In the records below, find the line containing "stdout w' /\" and the line containing "eexists. split; [done|]."; please repeat exactly the lines from one to the other, both included, and nothing more.

SUPPLIED ENTRIES section start

(** [RoleSelectView.send_message_action] (lines 89-114). *)
Definition send_message_action (client : Client) (self : RoleSelectView.t)
    (namespace : Namespace) (roles_to_mention : list Object.t)
    : RoleSelectView.t * list Call * Completion :=
  match namespace !! "msg_title" with
  | None => (self, [], Raised AttributeError)
  | Some msg_title =>
  match namespace !! "body" with
  | None => (self, [], Raised AttributeError)
  | Some body =>
      let selected_channel_id := RoleSelectView.selected_channel_id self in
      match get_channel client selected_channel_id with
      | Some (IsTextChannel channel) =>
          let embed :=
            {| Embed.title := msg_title; Embed.description := body;
               Embed.color := Color_blue |} in
          let role_mentions_str :=
            match roles_to_mention with
            | [] => ""
            | _ :: _ =>
                join " " ((fun role => "<@&" +:+ str (Object.id role) +:+ ">")
                            <$> roles_to_mention)
            end in
          let content :=
            if decide (role_mentions_str = "") then None else Some role_mentions_str in
          let failure := send client channel content embed in
          let reply :=
            match failure with
            | None => "Message sent to " +:+ TextChannel.mention channel +:+ "!"
            | Some Forbidden =>
                "Error: I don't have permission to send messages to that channel."
            | Some (OtherError e) => "An unexpected error occurred: " +:+ e
            end in
          (RoleSelectView.stop self,
           [channel_send channel content embed failure;
            response_send_message reply None true],
           Returned)
      | _ =>
          (self,
           [response_send_message "Error: Could not find the selected channel." None true],
           Returned)
      end
  end
  end.

(** [RoleSelectView.send_button_callback] (lines 82-83). *)
Definition send_button_callback (client : Client) (self : RoleSelectView.t)
    (namespace : Namespace) : RoleSelectView.t * list Call * Completion :=
  send_message_action client self namespace (RoleSelectView.selected_roles self).

(** [RoleSelectView.skip_button_callback] (lines 85-86). *)
Definition skip_button_callback (client : Client) (self : RoleSelectView.t)
    (namespace : Namespace) : RoleSelectView.t * list Call * Completion :=
  send_message_action client self namespace [].

(** Where [channel_select_callback] stands when it gives control back: it is
    over, or it waits in [await message_modal.wait()] (line 152). *)
Inductive Suspension :=
  | Over (c : Completion)
  | Waiting (message_modal : MessageModal.t).

(** [ChannelSelectView.channel_select_callback], lines 139-152: up to the
    wait for the modal. *)
Definition channel_select_callback (self : ChannelSelectView.t) (namespace : Namespace)
    : ChannelSelectView.t * Namespace * list Call * Suspension :=
  match Select.values (ChannelSelectView.channel_select self) with
  | [] => (self, namespace, [], Over (Raised IndexError))
  | first :: _ =>
      if decide (first = "no_channels") then
        (ChannelSelectView.stop self, namespace,
         [response_send_message "No text channels available to send a message to."
            None true],
         Over Returned)
      else
        match int first with
        | None => (self, namespace, [], Over (Raised ValueError))
        | Some id =>
            let self := ChannelSelectView.set_selected_channel_id id self in
            let namespace := <["selected_channel_id" := VInt id]> namespace in
            let message_modal := MessageModal.__init__ in
            (self, namespace, [response_send_modal message_modal], Waiting message_modal)
        end
  end.

(** [ChannelSelectView.channel_select_callback], lines 154-166: from the
    return of [message_modal.wait()] on.  [interaction] is the interaction of
    the selection. *)
Definition channel_select_callback_resumed (self : ChannelSelectView.t)
    (interaction : Interaction.t) (namespace : Namespace)
    : ChannelSelectView.t * option RoleSelectView.t * list Call * Completion :=
  if decide (is_Some (namespace !! "msg_title") /\ is_Some (namespace !! "body")) then
    match Interaction.guild interaction with
    | None => (self, None, [], Raised AttributeError)
    | Some guild =>
        let guild_roles := Guild.roles guild in
        let role_view :=
          RoleSelectView.__init__ guild_roles
            (ChannelSelectView.original_interaction self)
            (ChannelSelectView.selected_channel_id self) in
        (ChannelSelectView.stop self, Some role_view,
         [followup_send "Please select roles to mention (optional):"
            (Some (ARoleSelectView role_view)) true],
         Returned)
    end
  else
    (ChannelSelectView.stop self, None,
     [followup_send "Failed to get message content from modal." None true],
     Returned).

(** ** A flow: one run of the command *)

(** The objects one invocation creates, and [log], every call the flow made on
    the platform so far, oldest first.  [message_modal] is the modal the
    suspended [channel_select_callback] waits for, if any: the platform shows
    a user one modal at a time, so a modal opened by a later selection takes
    the place of the one before. *)
Record Flow := {
  namespace : Namespace;
  channel_view : ChannelSelectView.t;
  message_modal : option MessageModal.t;
  role_view : option RoleSelectView.t;
  log : list Call
}.

(** [send_message_command] (lines 168-184): the calls made, how the command
    ends and, when it gets that far, the flow it leaves behind.

    [utils_Namespace] is what line 181 gets from the library:
    [discord.utils.Namespace()], assigned to [interaction.namespace].  [None]
    is the library as it is: [discord.utils] has no [Namespace] and the
    attribute [namespace] of an interaction cannot be assigned, so the
    statement raises [AttributeError] and lines 183-184 are not reached.
    [Some ns] is the statement doing what the comment at line 180 expects of
    it, leaving [ns] as the bag of the flow. *)
Definition send_message_command (utils_Namespace : option Namespace)
    (interaction : Interaction.t) : list Call * Completion * option Flow :=
  match Interaction.guild interaction with
  | None =>
      ([response_send_message "This command can only be used in a server." None true],
       Returned, None)
  | Some guild =>
      let text_channels :=
        filter (fun ch =>
                  Permissions.send_messages
                    (TextChannel.permissions_for ch (Guild.me guild)) = true)
               (Guild.text_channels guild) in
      match text_channels with
      | [] =>
          ([response_send_message
              "I don't have permission to send messages in any channel, or no text channels exist."
              None true],
           Returned, None)
      | _ :: _ =>
          match utils_Namespace with
          | None => ([], Raised AttributeError, None)
          | Some namespace =>
              let view := ChannelSelectView.__init__ text_channels interaction in
              let calls :=
                [response_send_message "Please select a channel to send the message to:"
                   (Some (AChannelSelectView view)) true] in
              (calls, Returned,
               Some {| namespace := namespace; channel_view := view;
                       message_modal := None; role_view := None; log := calls |})
          end
      end
  end.

(** What reaches a flow from the platform afterwards. *)
Inductive Event :=
  | channel_selected (values : list string)
  | modal_submitted (msg_title body : string)
  | roles_selected (values : list string)
  | send_pressed
  | skip_pressed.
(** The message part of [say], for a user the room knows. *)
Lemma say_message depth user m w :
  dict_contains user (users w) = true ->
  m <> "" ->
  say (S depth) name user (Some m) (handler, w)
  = if decide (user = "bot") then (Returned none, (handler, posted user m w))
    else if decide (m = question name) then
      returns_None
        (say depth name name
           (Some (answer user (length (user_list (posted user m w)))))
           (handler, posted user m w))
    else (Returned none, (handler, posted user m w)).
Proof.
  intros Hreg Hm. simpl. rewrite Hreg. simpl. rewrite decide_False by done.
  destruct (str_of_posted user m w) as [Hu Hmo].
  rewrite length_app. simpl. rewrite Nat.add_1_r.
  rewrite (fired_onMessage name (say depth name) (fun u m s => say_untouched depth name u m s)
             (PyOther "str" (length (strs w))) (PyOther "str" (S (length (strs w)))) user m).
  - rewrite (callbacks_read_user_message name (say depth name) _ _ user m) by done.
    unfold answer, posted. simpl. repeat case_decide; try done. by repeat case_match.
  - exact Hu.
  - exact Hmo.
Qed.
End Say.

Lemma hello_nonempty user : hello user <> "".
Proof. done. Qed.

Lemma answer_nonempty user n : answer user n <> "".
Proof. unfold answer. by repeat case_match. Qed.

Lemma posted_fields user m w :
  stdout (posted user m w) = stdout w ++ [message_line user m] /\
  messages (posted user m w) = messages w ++ [(user, m)] /\
  users (posted user m w) = users w.
Proof. done. Qed.

Lemma say_bot depth name m w :
  dict_contains "bot" (users w) = true -> m <> "" ->
  say (S depth) name "bot" (Some m) (handler, w) = (Returned none, (handler, posted "bot" m w)).
Proof. intros Hbot Hm. by rewrite say_message. Qed.

(** X18. When a user the room knows says something that is not the
    question to the bot (or when the bot itself speaks), [say] returns and
    the room has printed that one line, [user says: msg], and recorded the
    message; the users and the handler are as before. *)
Theorem say_plain_message name depth user m w :
  dict_contains user (users w) = true ->
  m <> "" ->
  user = "bot" \/ m <> question name ->
  exists w',
    say (S depth) name user (Some m) (handler, w) = (Returned none, (handler, w')) /\
    stdout w' = stdout w ++ [message_line user m] /\
    messages w' = messages w ++ [(user, m)] /\
    users w' = users w.
Proof.
  intros Hreg Hm Hplain. exists (posted user m w). split; [|done].
  rewrite say_message by done. repeat case_decide; try done. by destruct Hplain.
Qed.

Lemma user_list_new user w w' :
  users w' = users w ++ [(user, [])] -> user <> "bot" ->
  length (user_list w') = S (length (user_list w)).
Proof.
  intros Husers Hne. unfold user_list, dict_keys. rewrite Husers, map_app.
  rewrite filter_app, length_app. simpl. rewrite filter_cons_True by done. simpl. lia.
Qed.

Lemma say_welcome name depth user w :
  dict_contains user (users w) = false ->
  dict_contains "bot" (users w) = true ->
  exists w',
    say (S (S depth)) name user None (handler, w) = (Returned none, (handler, w')) /\
    users w' = users w ++ [(user, [])] /\
    stdout w' = stdout w ++ [join_line user (S (length (user_list w)));
                             message_line "bot" (hello user)] /\
    messages w' = messages w ++ [("bot", hello user)].
Proof.
  intros Hnew Hbot.
  assert (user <> "bot") as Hne by (intros ->; congruence).
  apply dict_contains_false in Hnew.
  eexists. split.
  - change (say (S (S depth)) name user None (handler, w))
      with (let '(r, s1) :=
              if negb (dict_contains user (users w)) then
                fired (fire (callbacks name (say (S depth) name)) defaults 2 "onNewuser"
                         [PyOther "str" (length (strs w))] []
                         (handler, snd (pass_str user (set_users (dict_set user [] (users w)) w))))
                  (handler, snd (pass_str user (set_users (dict_set user [] (users w)) w)))
              else (Returned none, (handler, w)) in
            match r with Raised e => (Raised e, s1) | Returned _ => (Returned none, s1) end).
    rewrite (proj2 (dict_contains_false user (users w)) Hnew). simpl negb. cbv iota.
    rewrite (fired_onNewuser name (say (S depth) name)
               (fun u m s => say_untouched (S depth) name u m s) _ user)
      by (simpl; by rewrite lookup_app_r, Nat.sub_diag).
    rewrite say_bot; [reflexivity| |apply hello_nonempty].
    simpl. apply dict_contains_true. rewrite dict_get_set_ne by done.
    by apply dict_contains_true.
  - simpl. rewrite dict_set_new by done. repeat split.
    rewrite (user_list_new user w) by done. by rewrite <- app_assoc.
Qed.

Lemma say_split depth name user msg s :
  fst (say (S depth) name user None s) = Returned none ->
  dict_contains user (users (snd (snd (say (S depth) name user None s)))) = true ->
  say (S depth) name user msg s
  = say (S depth) name user msg (snd (say (S depth) name user None s)).
Proof.
  simpl.
  destruct (if negb (dict_contains user (users (snd s))) then _ else _) as [[v|e] s1];
    simpl; [|done].
  intros _ Hreg. by rewrite Hreg.
Qed.

(** X19. The first [say] of a new user, with a message or without,
    makes the room register the user and fire ["onNewuser"]: the room
    prints the join line with the new number of users, then the bot, from
    inside that [fire], says its welcome through [say], which the room
    prints and records as a message of ['bot'].  From the state [w1] this
    leaves, the call goes on as the [say] of a user the room knows: with
    no message (or an empty one) it returns there; a message that is not
    the question to the bot is printed and recorded after the welcome. *)
Theorem say_new_user name depth user msg w :
  dict_contains user (users w) = false ->
  dict_contains "bot" (users w) = true ->
  exists w1,
    users w1 = users w ++ [(user, [])] /\
    stdout w1 = stdout w ++ [join_line user (S (length (user_list w)));
                             message_line "bot" (hello user)] /\
    messages w1 = messages w ++ [("bot", hello user)] /\
    say (S (S depth)) name user msg (handler, w)
    = say (S (S depth)) name user msg (handler, w1) /\
    match msg with
    | None => say (S (S depth)) name user msg (handler, w) = (Returned none, (handler, w1))
    | Some m =>
        (m = "" ->
         say (S (S depth)) name user msg (handler, w) = (Returned none, (handler, w1))) /\
        (m <> "" -> m <> question name ->
         exists w',
          say (S (S depth)) name user msg (handler, w) = (Returned none, (handler, w')) /\
          users w' = users w ++ [(user, [])] /\
          stdout w' = stdout w ++ [join_line user (S (length (user_list w)));
                                   message_line "bot" (hello user);
                                   message_line user m] /\
          messages w' = messages w ++ [("bot", hello user); (user, m)])
    end.
Proof.
  intros Hnew Hbot.
  destruct (say_welcome name depth user w Hnew Hbot) as (w1 & Hsay1 & Husers1 & Hout1 & Hmsg1).
  assert (dict_contains user (users w1) = true) as Hreg1.
  { rewrite Husers1. apply dict_contains_keys. unfold dict_keys. rewrite map_app.
    apply elem_of_app. right. apply list_elem_of_here. }
  assert (say (S (S depth)) name user msg (handler, w)
          = say (S (S depth)) name user msg (handler, w1)) as Hgo.
  { rewrite say_split by (by rewrite Hsay1). by rewrite Hsay1. }
  exists w1. repeat (split; [done|]). destruct msg as [m|].
  - split.
    + intros ->. rewrite Hgo. simpl. by rewrite Hreg1.
    + intros Hm Hq. exists (posted user m w1). rewrite Hgo, say_message by done.
      rewrite decide_False by (intros ->; congruence). rewrite decide_False by done.
      split; [done|]. simpl. rewrite Husers1, Hout1, Hmsg1, <- !app_assoc. done.
  - rewrite Hgo. simpl. by rewrite Hreg1.
Qed.

Lemma user_list_registered user w :
  dict_contains user (users w) = true -> user <> "bot" -> 1 <= length (user_list w).
Proof.
  intros Hreg%dict_contains_keys Hne.
  assert (user ∈ user_list w) as Hin by (by apply list_elem_of_filter).
  destruct (user_list w); [by apply elem_of_nil in Hin | simpl; lia].
Qed.

(** X20. When a user the room knows asks the bot its question, the room
    prints the question and then the answer of the bot, and records both.
    The asker is a user, so the count [n] of users is at least 1 and the
    answer is never the ["Nope"] one: it reports [1] when [n] is 2 and
    [n - 2] otherwise, which is [-1] for a user alone in the room. *)
Theorem say_question depth user w :
  dict_contains user (users w) = true ->
  user <> "bot" ->
  dict_contains "bot" (users w) = true ->
  exists w' reply,
    say (S (S depth)) "bot" user (Some (question "bot")) (handler, w)
    = (Returned none, (handler, w')) /\
    1 <= length (user_list w) /\
    reply = yes user (if Nat.eqb (length (user_list w)) 2 then 1
                      else Z.of_nat (length (user_list w)) - 2) /\
    stdout w' = stdout w ++ [message_line user (question "bot"); message_line "bot" reply] /\
    messages w' = messages w ++ [(user, question "bot"); ("bot", reply)] /\
    users w' = users w.
Proof.
  intros Hreg Hne Hbot.
  pose proof (user_list_registered user w Hreg Hne) as Hn.
  exists (posted "bot" (answer user (length (user_list w))) (posted user (question "bot") w)),
    (answer user (length (user_list w))).
  split; [|split; [done|split]].
  - rewrite say_message by done. rewrite decide_False, decide_True by done.
    rewrite say_bot; [done..|apply answer_nonempty].
  - unfold answer. destruct (Nat.ltb_spec (length (user_list w)) 1) as [?|_]; [lia|].
    destruct (Nat.eqb_spec (length (user_list w)) 2) as [->|_]; done.
  - simpl. by rewrite <- !app_assoc.
Qed.

Lemma say_registered depth user msg w :
  dict_contains user (users w) = true ->
  dict_contains "bot" (users w) = true ->
  exists w',
    say (S (S depth)) "bot" user msg (handler, w) = (Returned none, (handler, w')) /\
    users w' = users w /\
    stdout w `prefix_of` stdout w' /\
    messages w `prefix_of` messages w'.
Proof.
  intros Hreg Hbot. destruct msg as [m|].
  2: { exists w. simpl. by rewrite Hreg. }
  destruct (decide (m = "")) as [->|Hm].
  { exists w. simpl. by rewrite Hreg. }
  rewrite say_message by done.
  destruct (decide (user = "bot")) as [->|Hne].
  { exists (posted "bot" m w). repeat split; [by apply prefix_app_r..]. }
  destruct (decide (m = question "bot")) as [->|Hq].
  2: { exists (posted user m w). repeat split; [by apply prefix_app_r..]. }
  rewrite say_bot; [|done|apply answer_nonempty].
  eexists. split; [done|]. simpl. repeat split.
  - rewrite <- app_assoc. by apply prefix_app_r.
  - rewrite <- app_assoc. by apply prefix_app_r.
Qed.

SUPPLIED ENTRIES section end

__SOLVED PROBLEM__
    stdout w `prefix_of` stdout w' /\
    messages w `prefix_of` messages w'.
Proof.
  intros Hreg Hbot. destruct msg as [m|].
  2: { exists w. simpl. by rewrite Hreg. }
  destruct (decide (m = "")) as [->|Hm].
  { exists w. simpl. by rewrite Hreg. }
  rewrite say_message by done.
  destruct (decide (user = "bot")) as [->|Hne].
  { exists (posted "bot" m w). repeat split; [by apply prefix_app_r..]. }
  destruct (decide (m = question "bot")) as [->|Hq].
  2: { exists (posted user m w). repeat split; [by apply prefix_app_r..]. }
  rewrite say_bot; [|done|apply answer_nonempty].
  eexists. split; [done|]. simpl. repeat split.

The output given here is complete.